The recent recall on governor Gray Davis is exactly what the progressive reformers had planned when they added direct democracy, including recall, to our state constitution ninety years ago. Nothing like this has happened before but the current governor of California seems destined to face a recall election that could end his governorship as early as this fall or no later than next spring. The California Constitution provides two ways to remove a governor during his term. The first of which is impeachment by the legislature for "misconduct in office". The second is recall for which there is no constitutional standard. However a recall requires a higher number of signatures to qualify than an initiative or referendum, two other aspects of direct democracy that were implemented by the progressives. The reformers designated three criteria to launch a recall effort: unpopularity, incompetence and corruption. Unfortunately for Davis he scores high on all three of these criteria. .

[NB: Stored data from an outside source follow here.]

(** The lines a text-mode file object yields when iterated: universal
    newlines turn [\r\n] and a lone [\r] into [\n]; every line keeps its
    terminator, the last line has one only when the text ends with one. *)
Fixpoint lines_from (cur : str) (s : str) : list str :=
  match s with
  | [] => match cur with [] => [] | _ => [rev cur] end
  | c :: s' =>
      if Ascii.eqb c LF then rev (LF :: cur) :: lines_from [] s'
      else if Ascii.eqb c CR then
        match s' with
        | c' :: s'' =>
            if Ascii.eqb c' LF then rev (LF :: cur) :: lines_from [] s''
            else rev (LF :: cur) :: lines_from [] s'
        | [] => [rev (LF :: cur)]
        end
      else lines_from (c :: cur) s'
  end.

Definition file_lines (s : str) : list str := lines_from [] s.

Definition concat (l : list str) : str := List.concat l.

End PyStr.

(** ** Paths *)

(** [pathlib] on a POSIX system. *)
Module PyPath.

Import PyStr.

(** A [PurePosixPath]: the root, which is empty, ["/"] or ["//"], and the
    names after it. *)
Record t : Type := mk {
  root : str;
  parts : list str
}.

(** The texts between the separators; [cur] is the text being read, last
    character first. *)
Fixpoint split_sep (cur : str) (s : str) : list str :=
  match s with
  | [] => [rev cur]
  | c :: s' =>
      if Ascii.eqb c "/" then rev cur :: split_sep [] s' else split_sep (c :: cur) s'
  end.

(** An empty text and a single dot are no names of a path. *)
Definition is_name (n : str) : bool := negb (eqb n "" || eqb n ".").

(** [PurePosixPath(s)]: two slashes in front are kept, three or more are
    one. *)
Definition parse (s : str) : t :=
  let root : str :=
    if startswith "///" s then "/"
    else if startswith "//" s then "//"
    else if startswith "/" s then "/"
    else "" in
  mk root (filter is_name (split_sep [] s)).

(** ["/".join(names)] *)
Fixpoint join_names (names : list str) : str :=
  match names with
  | [] => []
  | [n] => n
  | n :: names' => n ++ "/"%char :: join_names names'
  end.

(** [str(p)] *)
Definition to_str (p : t) : str :=
  match root p, parts p with
  | [], [] => "."
  | r, names => r ++ join_names names
  end.

(** [p / s]: a text with a root replaces the path. *)
Definition truediv (p : t) (s : str) : t :=
  let q := parse s in
  match root q with
  | [] => mk (root p) (parts p ++ parts q)
  | _ => q
  end.

End PyPath.

(** ** Numbers *)

Module PyNum.

Import PyStr.

Definition is_digit (c : ascii) : bool := ((48 <=? code c) && (code c <=? 57))%N.

Definition digit_val (c : ascii) : option N :=
  if is_digit c then Some (code c - 48)%N else None.

(** The rest of a group of decimal digits in which single underscores may
    separate digits: the value read so far, the number of digits read so
    far, and the text left over, which starts where the group stops. *)
Fixpoint digits_rest (s : str) (acc : N) (n : nat) : N * nat * str :=
  match s with
  | [] => (acc, n, [])
  | c :: s' =>
      match digit_val c with
      | Some v => digits_rest s' (acc * 10 + v)%N (S n)
      | None =>
          if Ascii.eqb c "_"
          then match s' with
               | d :: s'' =>
                   match digit_val d with
                   | Some v => digits_rest s'' (acc * 10 + v)%N (S n)
                   | None => (acc, n, s)
                   end
               | [] => (acc, n, s)
               end
          else (acc, n, s)
      end
  end.

Definition digitpart (s : str) : option (N * nat * str) :=
  match s with
  | c :: s' =>
      match digit_val c with
      | Some v => Some (digits_rest s' v 1%nat)
      | None => None
      end
  | [] => None
  end.

(** The white space that [int] and [float] skip at both ends: the
    separators U+001C..U+001F are not part of it. *)
Definition is_space (c : ascii) : bool :=
  let n := code c in
  ((9 <=? n) && (n <=? 13) || (n =? 32) || (n =? 133) || (n =? 160))%N.

Definition trim (s : str) : str := rev (dropwhile is_space (rev (dropwhile is_space s))).

Definition sign_of (s : str) : bool * str :=
  match s with
  | c :: s' =>
      if Ascii.eqb c "-" then (true, s')
      else if Ascii.eqb c "+" then (false, s')
      else (false, s)
  | [] => (false, [])
  end.

(** [int(s)] in base ten.  The digit-count limit that recent interpreters
    put on the conversion is not part of the embedding. *)
Definition int (s : str) : result Z :=
  let '(neg, body) := sign_of (trim s) in
  match digitpart body with
  | Some (n, _, []) => Ok (if neg then - Z.of_N n else Z.of_N n)
  | _ => Raise ValueError
  end.

Fixpoint uint_chars (d : Decimal.uint) : str :=
  match d with
  | Decimal.Nil => []
  | Decimal.D0 d => "0"%char :: uint_chars d
  | Decimal.D1 d => "1"%char :: uint_chars d
  | Decimal.D2 d => "2"%char :: uint_chars d
  | Decimal.D3 d => "3"%char :: uint_chars d
  | Decimal.D4 d => "4"%char :: uint_chars d
  | Decimal.D5 d => "5"%char :: uint_chars d
  | Decimal.D6 d => "6"%char :: uint_chars d
  | Decimal.D7 d => "7"%char :: uint_chars d
  | Decimal.D8 d => "8"%char :: uint_chars d
  | Decimal.D9 d => "9"%char :: uint_chars d
  end.
Lemma waitForStatus_keeps (shaRef owner repo statusContext : string)
      (s s' : St W) (r : Outcome unit) (l : list Call) :
  waitForStatus W B shaRef owner repo statusContext s = (r, s', l) ->
  keeps s s' l.
Proof.
  rewrite waitForStatus_eq.
  pose proof (pollLoop_quiet (gitHubClient (obj s)) shaRef owner repo
                             statusContext pollFuel 0%N (world s)) as Hq.
  destruct (pollLoop W B pollFuel (gitHubClient (obj s)) shaRef owner repo
                     statusContext 0%N (world s)) as [[r1 w1] l1].
  intros [= <- <- <-]. repeat split. exact Hq.
Qed.

Lemma Clone_keeps (s s' : St W) (r : Outcome unit) (l : list Call) :
  Clone W B s = (r, s', l) -> keeps s s' l.
Proof.
  destruct s as [g w]. intro Hrun.
  unfold Clone in Hrun. go_unfold_in Hrun. cbn [obj world] in Hrun.
  split_on_answers Hrun.
  all: injection Hrun as <- <- <-; repeat split.
Qed.

Lemma PushCommit_keeps (branchName : string) (fn : UpdateFunc W)
      (s s' : St W) (r : Outcome unit) (l : list Call) :
  PushCommit W B branchName fn s = (r, s', l) -> keeps s s' l.
Proof.
  destruct s as [g w]. intro Hrun.
  unfold PushCommit in Hrun. go_unfold_in Hrun. cbn [obj world] in Hrun.
  split_on_answers Hrun.
  all: injection Hrun as <- <- <-; repeat split.
Qed.

Lemma Close_keeps (s s' : St W) (r : Outcome unit) (l : list Call) :
  Close W B s = (r, s', l) -> keeps s s' l.
Proof.
  destruct s as [g w]. intro Hrun.
  unfold Close in Hrun. go_unfold_in Hrun. cbn [obj world] in Hrun.
  split_on_answers Hrun.
  all: injection Hrun as <- <- <-; repeat split.
Qed.

Lemma Close_calls (s s' : St W) (r : Outcome unit) (l : list Call) :
  Close W B s = (r, s', l) ->
  exists res, l = [CRemoveAll (path (obj s)) res] /\ r <> Panicked.
Proof.
  destruct s as [g w]. intro Hrun.
  unfold Close in Hrun. go_unfold_in Hrun. cbn [obj world] in Hrun.
  split_on_answers Hrun.
  all: injection Hrun as <- <- <-; eexists; split;
    [reflexivity|discriminate].
Qed.

Lemma WaitForMergeCommit_keeps (statusContext : string)
      (s s' : St W) (r : Outcome unit) (l : list Call) :
  WaitForMergeCommit W B statusContext s = (r, s', l) -> keeps s s' l.
Proof.
  unfold WaitForMergeCommit. go_unfold.
  destruct (waitForStatus W B (mergeSHA (obj s)) (owner (obj s))
                          (repo (obj s)) statusContext s)
    as [[r1 s1] l1] eqn:Hwait.
  intros [= <- <- <-]. exact (waitForStatus_keeps _ _ _ _ _ _ _ _ Hwait).
Qed.

Lemma WaitForPR_keeps (statusContext : string)
      (s s' : St W) (r : Outcome unit) (l : list Call) :
  WaitForPR W B statusContext s = (r, s', l) -> keeps s s' l.
Proof.
  destruct s as [g w]. intro Hrun.
  unfold WaitForPR in Hrun. go_unfold_in Hrun. cbn [obj world] in Hrun.
  split_on_answers Hrun.
  all: injection Hrun as <- <- <-; try (repeat split; fail).
  match goal with
  | H : waitForStatus _ _ _ _ _ _ _ = _ |- _ =>
      apply waitForStatus_keeps in H; destruct H as (Hp & Hm & Hq)
  end.
  repeat split; assumption.
Qed.
(** A row of positive tension, scale length and frequency, at the
    values a loader derives: tension and mass per unit length are
    positive and the wave-speed cell is the positive speed [2 f L]. *)
Lemma derived_on_contour (tension_kg scale_cm f : R) :
  0 < tension_kg -> 0 < scale_cm -> 0 < f ->
  0 < tension_kg * 9.81 /\
  0 < mass_per_length (tension_kg * 9.81) (scale_cm / 100) f /\
  0 < wave_speed f (scale_cm / 100) /\
  c_cell (tension_kg * 9.81)
         (mass_per_length (tension_kg * 9.81) (scale_cm / 100) f)
  = wave_speed f (scale_cm / 100).
Proof.
  intros Ht Hs Hf.
  assert (Htau : 0 < tension_kg * 9.81) by lra.
  assert (Hc : 0 < wave_speed f (scale_cm / 100)).
  { unfold wave_speed. apply Rmult_lt_0_compat; [lra|lra]. }
  rewrite mass_per_length_wave_speed.
  split; [exact Htau | split; [|split; [exact Hc|]]].
  - apply Rdiv_lt_0_compat; [exact Htau | apply pow_lt; exact Hc].
  - unfold c_cell. cbn [sqrt div R_arith].
    replace (tension_kg * 9.81 /
             (tension_kg * 9.81 / wave_speed f (scale_cm / 100) ^ 2))
      with (wave_speed f (scale_cm / 100) ^ 2) by (field; split; lra).
    apply sqrt_pow2. lra.
Qed.

Lemma Forall2_nth_error {A B : Type} (Rel : A -> B -> Prop) (l : list A)
    (l' : list B) (i : nat) (a : A) :
  Forall2 Rel l l' -> nth_error l i = Some a ->
  exists b : B, nth_error l' i = Some b /\ Rel a b.
Proof.
  intro H. revert i. induction H as [|x y l l' Hxy Hrest IH]; intros i Hi.
  - destruct i; discriminate.
  - destruct i as [|i]; cbn [nth_error] in *.
    + injection Hi as ->. exists y. split; [reflexivity | exact Hxy].
    + exact (IH i Hi).
Qed.

(** X11: for a file whose notes all parse, either loader leaves one row
    for each row of the file, in order, and the row of a file row of
    positive tension and scale length holds the tension kgf x 9.81, a
    positive mass per unit length and the positive frequency of its note,
    and sits on the wave-speed contour of [2 x frequency x scale]: the
    wave-speed cell at its tension and mass per length is that speed. *)
Theorem loaded_row_on_wave_speed_contour (csv : string_frame) :
  Forall (fun r => two_part (Note r)) csv ->
  exists out_g out_v : string_frame,
    load_guitar csv = (out_g, None) /\
    load_various csv = (out_v, None) /\
    Forall2 (fun r0 r =>
               0 < Tension_kg r0 -> 0 < Scale_cm r0 ->
               exists tau mu f : R,
                 tau = Tension_kg r0 * 9.81 /\
                 frequency (Note r0) = Ok f /\
                 Tension_N r = Some tau /\ Mass_per_length r = Some mu /\
                 Frequency_Hz r = Some f /\
                 0 < f /\ 0 < tau /\ 0 < mu /\
                 0 < wave_speed f (Scale_cm r0 / 100) /\
                 c_cell tau mu = wave_speed f (Scale_cm r0 / 100))
            csv out_g /\
    Forall2 (fun r0 r =>
               0 < Tension_kg r0 -> 0 < Scale_cm r0 ->
               exists tau mu f : R,
                 tau = Tension_kg r0 * 9.81 /\
                 frequency (Note r0) = Ok f /\
                 Tension_N r = Some tau /\ Mass_per_length r = Some mu /\
                 Frequency_Hz r = Some f /\
                 0 < f /\ 0 < tau /\ 0 < mu /\
                 0 < wave_speed f (Scale_cm r0 / 100) /\
                 c_cell tau mu = wave_speed f (Scale_cm r0 / 100))
            csv out_v.
Proof.
  intro H.
  destruct (load_completed csv H) as (out_g & out_v & Hg & Hv & Fg & Fv).
  exists out_g, out_v. split; [exact Hg | split; [exact Hv |]].
  split; [refine (Forall2_impl _ _ Fg) | refine (Forall2_impl _ _ Fv)];
    intros r0 r (f & Hf & ->) Ht Hs;
    pose proof (frequency_positive _ _ Hf) as Hfpos;
    destruct (derived_on_contour _ _ _ Ht Hs Hfpos) as (H1 & H2 & H3 & H4);
    exists (Tension_kg r0 * 9.81),
           (mass_per_length (Tension_kg r0 * 9.81) (Scale_cm r0 / 100) f), f;
    cbn [Tension_N Mass_per_length Frequency_Hz]; repeat split; assumption.
Qed.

In a matter of weeks the recall on governor Davis has gone from a troublesome political problem to a real threat to his survival. Organizers of the recall claim to have more than 500,000 of the 900,000 necessary signatures to qualify a recall election. Davis" unpopularity is present in most voter groups. As many as one third of both democratic and Latino voters have proclaimed their disapproval with our governor. Davis" popularity first dropped three years ago when the warning signs of a possible energy crisis loomed in Sacramento. Davis" tried to shift the blame of the crisis to greedy energy traders but his efforts were unsuccessful. The responsibility for the lack of action is ultimately his.
When Governor Davis was first elected in 1998, he was blessed with a budget surplus of $12 billion. During his first term tax revenues grew over twelve percent. However, at the same time Sacramento's spending went up 36%, setting the stage for our state's current fiscal crisis.